PROMPT >> After locating the line that contains "EcdsaPoint.v" in the following entries, reproduce it and each later line exactly, including the last.

[Saved entries]

***

(* ===== verification/_CoqProject ===== *)
-Q . S2P
Prelude.v
Flash.v
Norcow.v
NorcowSpec.v
Bits.v
Hash.v
HashSpec.v
Sha2.v
Sha2Spec.v
Hmac.v
HmacSpec.v
ChaCha.v
PolySpec.v
AeadSpec.v
PinLog.v
PinLogSpec.v
Storage.v
StorageAuth.v
StorageSpec.v
StorageAccess.v
StoragePin.v
StorageUnlock.v
StorageSession.v
StorageCounter.v
Interp.v
GF256.v
Shamir.v
ShamirSpec.v
Blake2.v
Blake2Spec.v
Image.v
ImageSpec.v
ImageVerify.v
Version.v
VersionSpec.v
Update.v
UpdateSpec.v
Bignum.v
Curves.v
BignumSpec.v
Primes.v
EcGroup.v
BignumBits.v
BignumConv.v
BignumMul.v
BignumPow.v
BignumInverse.v
BignumFormat.v
Drbg.v
DrbgSpec.v
Ecdsa.v
EcdsaSig.v
EcField.v
EcCurve.v
EcCofactor.v
EcdsaPoint.v
EcdsaMul.v
EcTable.v
EcParams.v
EcdsaScalar.v
EcdsaKeys.v
EcdsaVerify.v
EcdsaSign.v
Der.v
Ripemd.v
Hasher.v
Base58.v
Base58Spec.v
Address.v
Bip32.v
Bip32Spec.v
Bip32Cache.v
Fifo.v
Usart.v
UsartSpec.v
Ble.v
Spi.v
Words.v
Slip39.v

***

TASK SOLUTION >>
EcdsaPoint.v
EcdsaMul.v
EcTable.v
EcParams.v
EcdsaScalar.v
EcdsaKeys.v
EcdsaVerify.v
EcdsaSign.v
Der.v
Ripemd.v
Hasher.v
Base58.v
Base58Spec.v
Address.v
Bip32.v
Bip32Spec.v
Bip32Cache.v
Fifo.v
Usart.v
UsartSpec.v
Ble.v
Spi.v
Words.v
Slip39.v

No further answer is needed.